(TASK STATEMENT) Beneath this instruction is a listing; print exactly the lines in it starting at the line that contains "add_push_bytes (pubkey_to_der key) script." and going through the line that contains "Definition scriptpubkey_p2wsh (witnessscript".

(RECORDS SUPPLIED)
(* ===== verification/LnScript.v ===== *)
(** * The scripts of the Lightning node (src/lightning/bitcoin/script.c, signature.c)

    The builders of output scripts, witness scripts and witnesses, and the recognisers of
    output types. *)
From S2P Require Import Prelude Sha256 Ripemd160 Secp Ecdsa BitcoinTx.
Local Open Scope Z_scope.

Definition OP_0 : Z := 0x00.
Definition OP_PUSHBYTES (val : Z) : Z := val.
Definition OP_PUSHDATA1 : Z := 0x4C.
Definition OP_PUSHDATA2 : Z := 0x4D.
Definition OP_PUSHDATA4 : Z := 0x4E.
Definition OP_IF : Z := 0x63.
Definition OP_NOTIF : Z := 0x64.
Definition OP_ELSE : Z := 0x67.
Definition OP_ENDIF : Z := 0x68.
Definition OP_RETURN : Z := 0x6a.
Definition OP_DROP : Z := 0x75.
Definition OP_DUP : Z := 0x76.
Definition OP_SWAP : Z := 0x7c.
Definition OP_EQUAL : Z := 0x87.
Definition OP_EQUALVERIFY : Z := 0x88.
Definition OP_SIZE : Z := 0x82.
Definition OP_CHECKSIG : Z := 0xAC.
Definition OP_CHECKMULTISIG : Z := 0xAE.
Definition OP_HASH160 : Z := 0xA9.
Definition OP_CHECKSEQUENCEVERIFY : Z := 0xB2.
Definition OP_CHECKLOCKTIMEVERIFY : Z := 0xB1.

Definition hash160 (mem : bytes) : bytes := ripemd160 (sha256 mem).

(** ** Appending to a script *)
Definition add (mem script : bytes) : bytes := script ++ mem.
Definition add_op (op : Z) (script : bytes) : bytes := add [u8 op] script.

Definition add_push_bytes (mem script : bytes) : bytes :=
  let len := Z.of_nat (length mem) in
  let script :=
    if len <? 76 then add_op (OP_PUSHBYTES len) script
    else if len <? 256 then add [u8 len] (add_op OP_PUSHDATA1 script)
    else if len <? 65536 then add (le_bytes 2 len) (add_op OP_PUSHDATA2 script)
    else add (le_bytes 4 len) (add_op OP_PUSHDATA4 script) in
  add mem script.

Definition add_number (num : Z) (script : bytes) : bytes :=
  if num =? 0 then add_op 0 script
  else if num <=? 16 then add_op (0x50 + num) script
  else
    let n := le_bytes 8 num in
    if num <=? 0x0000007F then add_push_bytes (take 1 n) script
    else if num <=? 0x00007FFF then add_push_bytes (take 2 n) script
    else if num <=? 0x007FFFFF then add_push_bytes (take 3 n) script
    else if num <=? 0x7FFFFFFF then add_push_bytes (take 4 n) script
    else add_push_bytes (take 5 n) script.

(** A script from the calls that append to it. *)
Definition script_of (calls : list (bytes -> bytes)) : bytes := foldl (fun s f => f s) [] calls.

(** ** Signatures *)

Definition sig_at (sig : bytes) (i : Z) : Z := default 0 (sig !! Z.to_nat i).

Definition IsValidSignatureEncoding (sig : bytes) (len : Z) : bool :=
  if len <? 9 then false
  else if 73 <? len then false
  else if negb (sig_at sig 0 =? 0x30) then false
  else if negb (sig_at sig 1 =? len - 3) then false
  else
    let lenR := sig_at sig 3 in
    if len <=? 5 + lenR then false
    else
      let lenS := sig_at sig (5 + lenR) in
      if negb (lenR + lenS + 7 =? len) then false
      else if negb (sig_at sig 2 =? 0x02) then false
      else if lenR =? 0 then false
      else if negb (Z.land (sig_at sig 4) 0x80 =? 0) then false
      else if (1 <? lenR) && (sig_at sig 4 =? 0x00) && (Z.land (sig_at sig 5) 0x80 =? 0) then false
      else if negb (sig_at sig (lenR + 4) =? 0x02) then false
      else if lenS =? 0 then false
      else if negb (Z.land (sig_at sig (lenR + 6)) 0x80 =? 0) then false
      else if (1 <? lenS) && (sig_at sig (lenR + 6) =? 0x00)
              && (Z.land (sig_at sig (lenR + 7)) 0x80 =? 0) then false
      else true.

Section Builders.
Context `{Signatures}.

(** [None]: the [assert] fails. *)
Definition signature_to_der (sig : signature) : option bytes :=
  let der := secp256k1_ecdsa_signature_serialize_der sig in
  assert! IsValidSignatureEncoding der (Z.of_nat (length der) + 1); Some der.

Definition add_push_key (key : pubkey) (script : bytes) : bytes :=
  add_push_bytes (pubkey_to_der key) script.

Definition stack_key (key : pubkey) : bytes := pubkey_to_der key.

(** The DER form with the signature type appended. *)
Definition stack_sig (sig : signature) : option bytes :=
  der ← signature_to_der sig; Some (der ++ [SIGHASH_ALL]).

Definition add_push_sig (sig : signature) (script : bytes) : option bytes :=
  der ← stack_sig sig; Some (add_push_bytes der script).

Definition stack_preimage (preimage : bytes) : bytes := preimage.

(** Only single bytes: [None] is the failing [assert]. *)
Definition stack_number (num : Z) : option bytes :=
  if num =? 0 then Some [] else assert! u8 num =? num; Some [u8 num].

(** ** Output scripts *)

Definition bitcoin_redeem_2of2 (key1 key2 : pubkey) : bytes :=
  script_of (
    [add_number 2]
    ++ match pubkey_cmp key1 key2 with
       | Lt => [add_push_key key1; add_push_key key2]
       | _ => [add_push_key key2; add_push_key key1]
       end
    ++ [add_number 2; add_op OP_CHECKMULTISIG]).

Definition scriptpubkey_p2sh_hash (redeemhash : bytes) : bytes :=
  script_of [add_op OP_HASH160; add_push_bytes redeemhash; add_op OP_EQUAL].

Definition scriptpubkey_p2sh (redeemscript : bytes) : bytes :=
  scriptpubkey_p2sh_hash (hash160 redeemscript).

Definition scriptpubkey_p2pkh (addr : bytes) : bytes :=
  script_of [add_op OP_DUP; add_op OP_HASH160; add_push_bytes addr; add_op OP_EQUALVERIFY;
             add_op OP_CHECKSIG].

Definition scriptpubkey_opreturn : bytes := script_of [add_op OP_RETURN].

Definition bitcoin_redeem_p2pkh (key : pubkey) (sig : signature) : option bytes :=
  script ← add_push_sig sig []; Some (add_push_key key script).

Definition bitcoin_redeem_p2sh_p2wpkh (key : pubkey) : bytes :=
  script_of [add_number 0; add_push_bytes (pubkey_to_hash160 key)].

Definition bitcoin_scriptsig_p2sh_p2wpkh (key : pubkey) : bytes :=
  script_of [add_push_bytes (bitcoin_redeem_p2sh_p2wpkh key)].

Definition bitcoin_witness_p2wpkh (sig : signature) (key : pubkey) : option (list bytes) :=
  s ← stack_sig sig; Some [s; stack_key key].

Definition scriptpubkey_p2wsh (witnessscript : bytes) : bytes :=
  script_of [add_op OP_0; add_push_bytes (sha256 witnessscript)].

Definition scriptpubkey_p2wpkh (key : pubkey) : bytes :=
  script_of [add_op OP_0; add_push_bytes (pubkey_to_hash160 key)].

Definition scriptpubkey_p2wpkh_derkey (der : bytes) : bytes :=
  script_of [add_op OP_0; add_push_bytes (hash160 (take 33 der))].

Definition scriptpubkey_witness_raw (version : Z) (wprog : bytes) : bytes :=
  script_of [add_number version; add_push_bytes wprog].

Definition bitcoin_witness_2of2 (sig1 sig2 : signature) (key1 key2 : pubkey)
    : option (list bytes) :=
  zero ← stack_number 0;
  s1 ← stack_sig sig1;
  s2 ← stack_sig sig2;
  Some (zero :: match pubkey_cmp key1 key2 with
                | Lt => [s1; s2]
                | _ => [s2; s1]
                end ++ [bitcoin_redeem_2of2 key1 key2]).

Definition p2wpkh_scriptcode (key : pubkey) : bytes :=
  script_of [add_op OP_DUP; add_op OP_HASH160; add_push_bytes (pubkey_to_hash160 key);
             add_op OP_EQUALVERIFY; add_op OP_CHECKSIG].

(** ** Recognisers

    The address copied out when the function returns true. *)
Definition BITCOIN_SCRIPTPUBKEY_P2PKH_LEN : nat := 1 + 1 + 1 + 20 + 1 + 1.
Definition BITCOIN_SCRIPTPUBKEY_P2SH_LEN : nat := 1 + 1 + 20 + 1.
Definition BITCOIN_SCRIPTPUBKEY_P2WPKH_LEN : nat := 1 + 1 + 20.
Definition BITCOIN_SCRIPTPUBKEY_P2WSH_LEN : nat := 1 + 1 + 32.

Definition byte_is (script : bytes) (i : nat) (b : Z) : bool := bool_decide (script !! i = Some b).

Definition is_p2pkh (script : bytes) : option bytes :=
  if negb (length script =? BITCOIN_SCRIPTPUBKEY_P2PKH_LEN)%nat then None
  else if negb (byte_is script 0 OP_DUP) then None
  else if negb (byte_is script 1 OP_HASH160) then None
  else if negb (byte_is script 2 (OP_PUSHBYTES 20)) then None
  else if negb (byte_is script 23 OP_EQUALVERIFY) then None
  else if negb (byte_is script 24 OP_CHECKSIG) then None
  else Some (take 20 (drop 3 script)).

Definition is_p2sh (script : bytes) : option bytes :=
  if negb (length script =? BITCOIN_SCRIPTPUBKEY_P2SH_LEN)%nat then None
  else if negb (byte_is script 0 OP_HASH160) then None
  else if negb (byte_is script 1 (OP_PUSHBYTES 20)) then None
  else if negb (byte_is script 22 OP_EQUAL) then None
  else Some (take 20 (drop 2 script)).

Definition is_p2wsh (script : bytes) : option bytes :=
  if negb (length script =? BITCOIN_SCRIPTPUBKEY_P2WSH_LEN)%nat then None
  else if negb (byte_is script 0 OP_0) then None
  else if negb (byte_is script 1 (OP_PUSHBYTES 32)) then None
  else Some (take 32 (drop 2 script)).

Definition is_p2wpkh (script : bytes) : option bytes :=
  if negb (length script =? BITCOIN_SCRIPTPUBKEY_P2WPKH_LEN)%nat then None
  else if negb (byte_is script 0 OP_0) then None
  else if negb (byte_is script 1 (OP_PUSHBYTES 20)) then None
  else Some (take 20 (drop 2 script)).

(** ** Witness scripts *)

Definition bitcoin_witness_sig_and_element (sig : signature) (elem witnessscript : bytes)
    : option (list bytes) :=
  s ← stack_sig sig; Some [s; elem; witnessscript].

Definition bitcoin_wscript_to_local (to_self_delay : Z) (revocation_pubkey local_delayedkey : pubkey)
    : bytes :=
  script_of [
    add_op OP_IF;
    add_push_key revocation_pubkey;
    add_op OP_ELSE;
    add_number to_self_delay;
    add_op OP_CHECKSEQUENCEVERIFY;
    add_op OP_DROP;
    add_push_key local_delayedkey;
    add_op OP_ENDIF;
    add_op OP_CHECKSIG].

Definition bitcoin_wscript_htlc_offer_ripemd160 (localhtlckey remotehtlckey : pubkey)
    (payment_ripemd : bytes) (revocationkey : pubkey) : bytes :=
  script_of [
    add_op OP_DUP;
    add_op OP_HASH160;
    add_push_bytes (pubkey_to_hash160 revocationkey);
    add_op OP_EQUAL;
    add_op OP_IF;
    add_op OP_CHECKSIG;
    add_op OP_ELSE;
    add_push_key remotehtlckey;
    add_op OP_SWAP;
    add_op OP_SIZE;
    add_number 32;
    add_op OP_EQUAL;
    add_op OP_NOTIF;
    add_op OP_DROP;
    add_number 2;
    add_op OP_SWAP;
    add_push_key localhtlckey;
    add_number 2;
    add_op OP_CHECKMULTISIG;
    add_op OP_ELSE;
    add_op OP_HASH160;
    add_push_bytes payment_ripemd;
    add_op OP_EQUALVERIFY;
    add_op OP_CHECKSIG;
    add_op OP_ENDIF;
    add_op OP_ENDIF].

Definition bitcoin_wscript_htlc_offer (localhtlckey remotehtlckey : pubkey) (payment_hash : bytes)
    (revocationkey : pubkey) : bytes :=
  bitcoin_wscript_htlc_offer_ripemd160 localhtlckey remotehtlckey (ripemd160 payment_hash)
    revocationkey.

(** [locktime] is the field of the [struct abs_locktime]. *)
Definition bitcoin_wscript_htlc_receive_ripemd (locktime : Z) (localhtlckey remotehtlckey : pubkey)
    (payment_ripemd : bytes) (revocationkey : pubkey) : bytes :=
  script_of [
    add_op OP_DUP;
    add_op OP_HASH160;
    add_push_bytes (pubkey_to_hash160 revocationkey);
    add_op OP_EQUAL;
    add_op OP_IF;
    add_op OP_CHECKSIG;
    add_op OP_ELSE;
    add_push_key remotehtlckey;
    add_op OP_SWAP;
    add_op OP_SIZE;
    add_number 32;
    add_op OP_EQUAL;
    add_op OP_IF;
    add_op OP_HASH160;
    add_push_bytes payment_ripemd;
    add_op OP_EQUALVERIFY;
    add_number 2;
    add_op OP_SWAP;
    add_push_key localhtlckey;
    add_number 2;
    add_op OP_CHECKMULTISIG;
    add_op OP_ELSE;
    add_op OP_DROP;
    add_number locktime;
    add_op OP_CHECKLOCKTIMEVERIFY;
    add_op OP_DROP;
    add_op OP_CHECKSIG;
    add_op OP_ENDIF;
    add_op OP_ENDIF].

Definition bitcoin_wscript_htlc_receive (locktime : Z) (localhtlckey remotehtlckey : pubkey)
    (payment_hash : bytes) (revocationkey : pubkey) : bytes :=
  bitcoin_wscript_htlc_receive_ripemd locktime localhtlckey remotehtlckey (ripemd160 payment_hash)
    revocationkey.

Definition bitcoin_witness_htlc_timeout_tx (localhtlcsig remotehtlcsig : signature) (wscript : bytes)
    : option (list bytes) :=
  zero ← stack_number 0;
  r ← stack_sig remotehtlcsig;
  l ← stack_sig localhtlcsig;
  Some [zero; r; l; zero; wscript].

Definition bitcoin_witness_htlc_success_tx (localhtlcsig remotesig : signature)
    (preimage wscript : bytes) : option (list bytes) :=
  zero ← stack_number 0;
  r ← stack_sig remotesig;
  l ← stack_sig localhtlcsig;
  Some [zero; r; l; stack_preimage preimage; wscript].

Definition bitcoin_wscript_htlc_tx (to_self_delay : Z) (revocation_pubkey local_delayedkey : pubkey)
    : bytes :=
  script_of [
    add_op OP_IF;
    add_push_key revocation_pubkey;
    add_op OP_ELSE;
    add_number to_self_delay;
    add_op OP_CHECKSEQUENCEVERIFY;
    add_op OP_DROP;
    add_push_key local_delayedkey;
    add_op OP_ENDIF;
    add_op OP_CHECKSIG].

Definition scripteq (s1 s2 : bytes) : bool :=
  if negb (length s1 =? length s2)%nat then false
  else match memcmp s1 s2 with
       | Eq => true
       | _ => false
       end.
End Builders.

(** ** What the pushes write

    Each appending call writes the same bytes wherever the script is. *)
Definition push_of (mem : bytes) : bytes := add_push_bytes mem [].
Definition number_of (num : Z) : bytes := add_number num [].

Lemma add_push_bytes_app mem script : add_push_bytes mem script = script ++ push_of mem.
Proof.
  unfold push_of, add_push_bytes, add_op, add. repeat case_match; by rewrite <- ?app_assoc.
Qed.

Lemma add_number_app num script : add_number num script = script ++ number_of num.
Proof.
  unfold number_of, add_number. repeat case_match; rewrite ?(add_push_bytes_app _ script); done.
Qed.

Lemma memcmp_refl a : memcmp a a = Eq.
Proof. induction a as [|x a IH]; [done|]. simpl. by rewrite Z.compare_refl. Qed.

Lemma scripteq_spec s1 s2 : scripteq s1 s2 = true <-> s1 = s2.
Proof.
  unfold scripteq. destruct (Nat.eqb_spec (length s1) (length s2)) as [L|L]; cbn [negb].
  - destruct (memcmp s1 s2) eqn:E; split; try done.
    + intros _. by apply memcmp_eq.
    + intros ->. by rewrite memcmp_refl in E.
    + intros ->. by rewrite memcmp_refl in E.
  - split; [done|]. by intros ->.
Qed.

(WRITTEN SOLUTION)
  add_push_bytes (pubkey_to_der key) script.

Definition stack_key (key : pubkey) : bytes := pubkey_to_der key.

(** The DER form with the signature type appended. *)
Definition stack_sig (sig : signature) : option bytes :=
  der ← signature_to_der sig; Some (der ++ [SIGHASH_ALL]).

Definition add_push_sig (sig : signature) (script : bytes) : option bytes :=
  der ← stack_sig sig; Some (add_push_bytes der script).

Definition stack_preimage (preimage : bytes) : bytes := preimage.

(** Only single bytes: [None] is the failing [assert]. *)
Definition stack_number (num : Z) : option bytes :=
  if num =? 0 then Some [] else assert! u8 num =? num; Some [u8 num].

(** ** Output scripts *)

Definition bitcoin_redeem_2of2 (key1 key2 : pubkey) : bytes :=
  script_of (
    [add_number 2]
    ++ match pubkey_cmp key1 key2 with
       | Lt => [add_push_key key1; add_push_key key2]
       | _ => [add_push_key key2; add_push_key key1]
       end
    ++ [add_number 2; add_op OP_CHECKMULTISIG]).

Definition scriptpubkey_p2sh_hash (redeemhash : bytes) : bytes :=
  script_of [add_op OP_HASH160; add_push_bytes redeemhash; add_op OP_EQUAL].

Definition scriptpubkey_p2sh (redeemscript : bytes) : bytes :=
  scriptpubkey_p2sh_hash (hash160 redeemscript).

Definition scriptpubkey_p2pkh (addr : bytes) : bytes :=
  script_of [add_op OP_DUP; add_op OP_HASH160; add_push_bytes addr; add_op OP_EQUALVERIFY;
             add_op OP_CHECKSIG].

Definition scriptpubkey_opreturn : bytes := script_of [add_op OP_RETURN].

Definition bitcoin_redeem_p2pkh (key : pubkey) (sig : signature) : option bytes :=
  script ← add_push_sig sig []; Some (add_push_key key script).

Definition bitcoin_redeem_p2sh_p2wpkh (key : pubkey) : bytes :=
  script_of [add_number 0; add_push_bytes (pubkey_to_hash160 key)].

Definition bitcoin_scriptsig_p2sh_p2wpkh (key : pubkey) : bytes :=
  script_of [add_push_bytes (bitcoin_redeem_p2sh_p2wpkh key)].

Definition bitcoin_witness_p2wpkh (sig : signature) (key : pubkey) : option (list bytes) :=
  s ← stack_sig sig; Some [s; stack_key key].

Definition scriptpubkey_p2wsh (witnessscript : bytes) : bytes :=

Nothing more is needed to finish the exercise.